Data for the task —

(* ===== verification/GoFloat.v ===== *)
(** * Go's float64

    The IEEE 754 binary64 operations the daemon performs, on the
    specification floats of the standard library ([SpecFloat]) at precision
    53 and exponent bound 1024: each operation rounds once, to nearest even.
    That is Go's arithmetic on amd64; Go allows other targets to fuse a
    multiplication and an addition, which the model does not. Rationals are
    the canonical rationals [Qc], as [big.Rat] keeps its values in lowest
    terms. *)
From Stdlib Require Import Floats.SpecFloat QArith.QArith QArith.Qcanon.
From S2P Require Import Prelude.

Abbreviation float64 := spec_float.

Definition f64_prec : Z := 53.
Definition f64_emax : Z := 1024.

Definition f64_zero : float64 := S754_zero false.
Definition f64_nan : float64 := S754_nan.
Definition f64_of_Z (z : Z) : float64 := binary_normalize f64_prec f64_emax z 0 false.
Definition f64_add (x y : float64) : float64 := SFadd f64_prec f64_emax x y.
Definition f64_sub (x y : float64) : float64 := SFsub f64_prec f64_emax x y.
Definition f64_mul (x y : float64) : float64 := SFmul f64_prec f64_emax x y.
Definition f64_div (x y : float64) : float64 := SFdiv f64_prec f64_emax x y.
Definition f64_sqrt (x : float64) : float64 := SFsqrt f64_prec f64_emax x.

(** [float64(b)] of a boolean gauge. *)
Definition f64_one : float64 := f64_of_Z 1.

(** The integer part of a finite float, rounded toward zero. *)
Definition f64_trunc (x : float64) : option Z :=
  match x with
  | S754_zero _ => Some 0%Z
  | S754_finite s m e =>
      let v := if (0 <=? e)%Z then Z.shiftl (Zpos m) e else Z.shiftr (Zpos m) (- e) in
      Some (if s then (- v)%Z else v)
  | _ => None
  end.

(** [uint64(x)]. Outside the range of [uint64] Go leaves the result to the
    implementation; the model takes 2^63, the value of the amd64 compiler. *)
Definition u64_of_f64 (x : float64) : Z :=
  match f64_trunc x with
  | Some z => if ((0 <=? z) && (z <? two64))%Z then z else two63
  | None => two63
  end.

(** [Float64] of a [big.Rat]: the float64 nearest a rational. *)
Definition f64_of_rat (q : Qc) : float64 :=
  match Qnum (this q) with
  | 0%Z => f64_zero
  | n => let '(mz, ez, lz) := SFdiv_core_binary f64_prec f64_emax (Z.abs n) 0 (Zpos (Qden (this q))) 0 in
         binary_round_aux f64_prec f64_emax (n <? 0)%Z mz ez lz
  end.

Lemma u64_of_f64_range x : (0 ≤ u64_of_f64 x < two64)%Z.
Proof.
  unfold u64_of_f64. destruct (f64_trunc x) as [z|]; [|done].
  destruct (_ && _) eqn:E; [|done]. apply andb_prop in E as [??]. bool_to_Prop. lia.
Qed.

(** A float minus itself is a zero, unless it is infinite or not a number. *)
Definition f64_finite (x : float64) : bool :=
  match x with S754_zero _ | S754_finite _ _ _ => true | _ => false end.

Definition f64_is_zero (x : float64) : bool :=
  match x with S754_zero _ => true | _ => false end.

Lemma f64_sub_self x : f64_finite x = true → f64_is_zero (f64_sub x x) = true.
Proof.
  destruct x as [[]| | |s m e]; try done. intros _. unfold f64_sub, SFsub.
  by rewrite Z.sub_diag.
Qed.

Lemma f64_mul_zero x y : f64_is_zero x = true → f64_is_zero y = true → f64_is_zero (f64_mul x y) = true.
Proof. by destruct x, y. Qed.

Lemma f64_add_zero x y : f64_is_zero x = true → f64_is_zero y = true → f64_is_zero (f64_add x y) = true.
Proof. destruct x as [[]| | |], y as [[]| | |]; done. Qed.

Lemma f64_div_zero x y : f64_is_zero x = true → f64_finite y = true → f64_is_zero y = false →
  f64_is_zero (f64_div x y) = true.
Proof. destruct x as [[]| | |], y as [[]| | |]; done. Qed.

Lemma f64_sqrt_zero x : f64_is_zero x = true → u64_of_f64 (f64_sqrt x) = 0%Z.
Proof. by destruct x as [[]| | |]. Qed.

(** ** Conversion of integers never overflows *)

Section finite.
Local Open Scope Z_scope.

Lemma shr_1_bound B mrs : 0 ≤ shr_m mrs ≤ B → 0 ≤ shr_m (shr_1 mrs) ≤ B.
Proof. destruct mrs as [[|[p|p|]|[p|p|]] r s]; simpl; lia. Qed.

Lemma iter_shr_bound B n : ∀ mrs,
  0 ≤ shr_m mrs ≤ B → 0 ≤ shr_m (SpecFloat.iter_pos shr_1 n mrs) ≤ B.
Proof.
  induction n as [n IH|n IH|]; intros mrs Hm; simpl.
  - by apply IH, IH, shr_1_bound.
  - by apply IH, IH.
  - by apply shr_1_bound.
Qed.

Lemma pow2_pos_lt p k : Zpos p < 2 ^ k → 0 < k.
Proof.
  intros H. destruct k as [|k|k]; [change (2 ^ 0) with 1 in H|..|change (2 ^ Zneg k) with 0 in H]; lia.
Qed.

Lemma digits2_pos_bound p : ∀ k, Zpos p < 2 ^ k → Zpos (digits2_pos p) ≤ k.
Proof.
  induction p as [p IH|p IH|]; intros k Hk; pose proof (pow2_pos_lt _ _ Hk).
  1,2: replace k with (Z.succ (k - 1)) in Hk by lia;
    rewrite Z.pow_succ_r in Hk by lia; specialize (IH (k - 1)); simpl; lia.
  simpl. lia.
Qed.

Lemma Zdigits2_bound z k : 0 ≤ k → 0 ≤ z < 2 ^ k → 0 ≤ Zdigits2 z ≤ k.
Proof.
  intros Hk [Hz Hlt]. destruct z as [|p|p]; simpl; [lia| |lia].
  pose proof (digits2_pos_bound p k Hlt). lia.
Qed.

(** Shifting to the exponent of the format keeps the mantissa and bounds
    the exponent. *)
Lemma shr_fexp_bound m e l k : 0 ≤ k → 0 ≤ m < 2 ^ k →
  let '(mrs, e') := shr_fexp f64_prec f64_emax m e l in
  0 ≤ shr_m mrs ≤ m ∧ e' ≤ Z.max e (Z.max (k + e - 53) (-1074)).
Proof.
  intros Hk Hm. pose proof (Zdigits2_bound m k Hk Hm) as Hd.
  assert (shr_m (shr_record_of_loc m l) = m) as Hrec by (by destruct l as [|[]]).
  unfold shr_fexp, shr, fexp, emin, f64_prec, f64_emax.
  destruct (Z.max _ _ - e) as [|n|n] eqn:E; rewrite ?Hrec; [lia| |lia].
  split; [apply iter_shr_bound; rewrite Hrec; lia|lia].
Qed.

Lemma round_nearest_even_bound m l : 0 ≤ m → 0 ≤ round_nearest_even m l ≤ m + 1.
Proof. intros. destruct l as [|[]]; simpl; [lia| |lia|lia]. case_match; lia. Qed.

Lemma binary_round_aux_finite s m e l k : 0 ≤ k → 0 ≤ m < 2 ^ k - 1 → e ≤ 100 → k ≤ 300 →
  f64_finite (binary_round_aux f64_prec f64_emax s m e l) = true.
Proof.
  intros Hk Hm He Hk4. unfold binary_round_aux.
  pose proof (shr_fexp_bound m e l k Hk ltac:(lia)) as H1.
  destruct (shr_fexp _ _ m e l) as [mrs e1]. destruct H1 as [Hm1 He1].
  pose proof (round_nearest_even_bound (shr_m mrs) (loc_of_shr_record mrs) ltac:(lia)) as H2.
  pose proof (shr_fexp_bound (round_nearest_even (shr_m mrs) (loc_of_shr_record mrs)) e1
    loc_Exact k Hk ltac:(lia)) as H3.
  destruct (shr_fexp _ _ _ e1 loc_Exact) as [mrs2 e2]. destruct H3 as [Hm2 He2].
  destruct (shr_m mrs2); simpl; [done| |lia].
  by rewrite (proj2 (Z.leb_le e2 (f64_emax - f64_prec))) by (unfold f64_emax, f64_prec; lia).
Qed.

Lemma Zshiftl_pos_iter p n : Z.shiftl (Zpos p) (Zpos n) = Zpos (Pos.iter xO p n).
Proof.
  unfold Z.shiftl. induction n as [|n IH] using Pos.peano_ind; [done|].
  by rewrite !Pos.iter_succ, IH.
Qed.

Lemma f64_of_Z_finite z : 0 ≤ z < two64 → f64_finite (f64_of_Z z) = true.
Proof.
  intros Hz. unfold f64_of_Z, binary_normalize, binary_round. destruct z as [|p|p]; [done| |lia].
  unfold shl_align, fexp, emin.
  pose proof (digits2_pos_bound p 64 ltac:(unfold two64 in Hz; lia)) as Hd.
  destruct (Z.max _ _ - 0) as [|n|n] eqn:E; simpl.
  - apply (binary_round_aux_finite _ _ _ _ 65); unfold two64 in Hz; lia.
  - apply (binary_round_aux_finite _ _ _ _ 65); unfold two64 in Hz; lia.
  - unfold f64_prec, f64_emax in *.
    assert (Zneg n >= -53) as Hn by lia.
    apply (binary_round_aux_finite _ _ _ _ 200); [lia| |lia|lia].
    assert (Zpos (Pos.iter xO p n) = Zpos p * 2 ^ Zpos n) as ->.
    { by rewrite <- Zshiftl_pos_iter, Z.shiftl_mul_pow2. }
    assert (2 ^ Zpos n ≤ 2 ^ 53) by (apply Z.pow_le_mono_r; lia).
    assert (0 < 2 ^ Zpos n) by (apply Z.pow_pos_nonneg; lia).
    unfold two64 in Hz.
    assert (Zpos p * 2 ^ Zpos n ≤ 2 ^ 64 * 2 ^ 53) by (apply Z.mul_le_mono_nonneg; lia).
    lia.
Qed.
Lemma digits2_pos_iter p n : Zpos (digits2_pos (Pos.iter xO p n)) = Zpos (digits2_pos p) + Zpos n.
Proof.
  induction n as [|n IH] using Pos.peano_ind; [simpl; lia|].
  rewrite Pos.iter_succ. simpl. lia.
Qed.

(** Small integers convert without rounding to zero. *)
Lemma f64_of_Z_nonzero z : 0 < z < 2 ^ 53 → f64_is_zero (f64_of_Z z) = false.
Proof.
  intros Hz. unfold f64_of_Z, binary_normalize, binary_round. destruct z as [|p|p]; [lia| |lia].
  pose proof (digits2_pos_bound p 53 ltac:(lia)) as Hd.
  assert (∃ m e, shl_align p 0 (fexp f64_prec f64_emax (Zpos (digits2_pos p) + 0)) = (m, e)
    ∧ fexp f64_prec f64_emax (Zpos (digits2_pos m) + e) - e = 0) as (m & e & -> & He).
  { unfold shl_align, fexp, emin, f64_prec, f64_emax.
    destruct (Z.max _ _ - 0) as [|n|n] eqn:E.
    - exists p, 0. split; [done|lia].
    - lia.
    - eexists _, _. split; [done|]. rewrite digits2_pos_iter. lia. }
  unfold binary_round_aux, shr_fexp. simpl. rewrite He. simpl. rewrite He. simpl. by case_match.
Qed.
End finite.

(** The nearest float64 of decimal-looking rationals, as the Go tests read them. *)
Example f64_of_rat_tenth :
  f64_of_rat (Q2Qc (3 # 30)) = S754_finite false 7205759403792794 (-56).
Proof. vm_compute. reflexivity. Qed.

What you need to do —
Output, please, only the lines running from the start of the entries through the line that contains "Definition f64_mul (x", including both of those lines.

Response box —
(* ===== verification/GoFloat.v ===== *)
(** * Go's float64

    The IEEE 754 binary64 operations the daemon performs, on the
    specification floats of the standard library ([SpecFloat]) at precision
    53 and exponent bound 1024: each operation rounds once, to nearest even.
    That is Go's arithmetic on amd64; Go allows other targets to fuse a
    multiplication and an addition, which the model does not. Rationals are
    the canonical rationals [Qc], as [big.Rat] keeps its values in lowest
    terms. *)
From Stdlib Require Import Floats.SpecFloat QArith.QArith QArith.Qcanon.
From S2P Require Import Prelude.

Abbreviation float64 := spec_float.

Definition f64_prec : Z := 53.
Definition f64_emax : Z := 1024.

Definition f64_zero : float64 := S754_zero false.
Definition f64_nan : float64 := S754_nan.
Definition f64_of_Z (z : Z) : float64 := binary_normalize f64_prec f64_emax z 0 false.
Definition f64_add (x y : float64) : float64 := SFadd f64_prec f64_emax x y.
Definition f64_sub (x y : float64) : float64 := SFsub f64_prec f64_emax x y.
Definition f64_mul (x y : float64) : float64 := SFmul f64_prec f64_emax x y.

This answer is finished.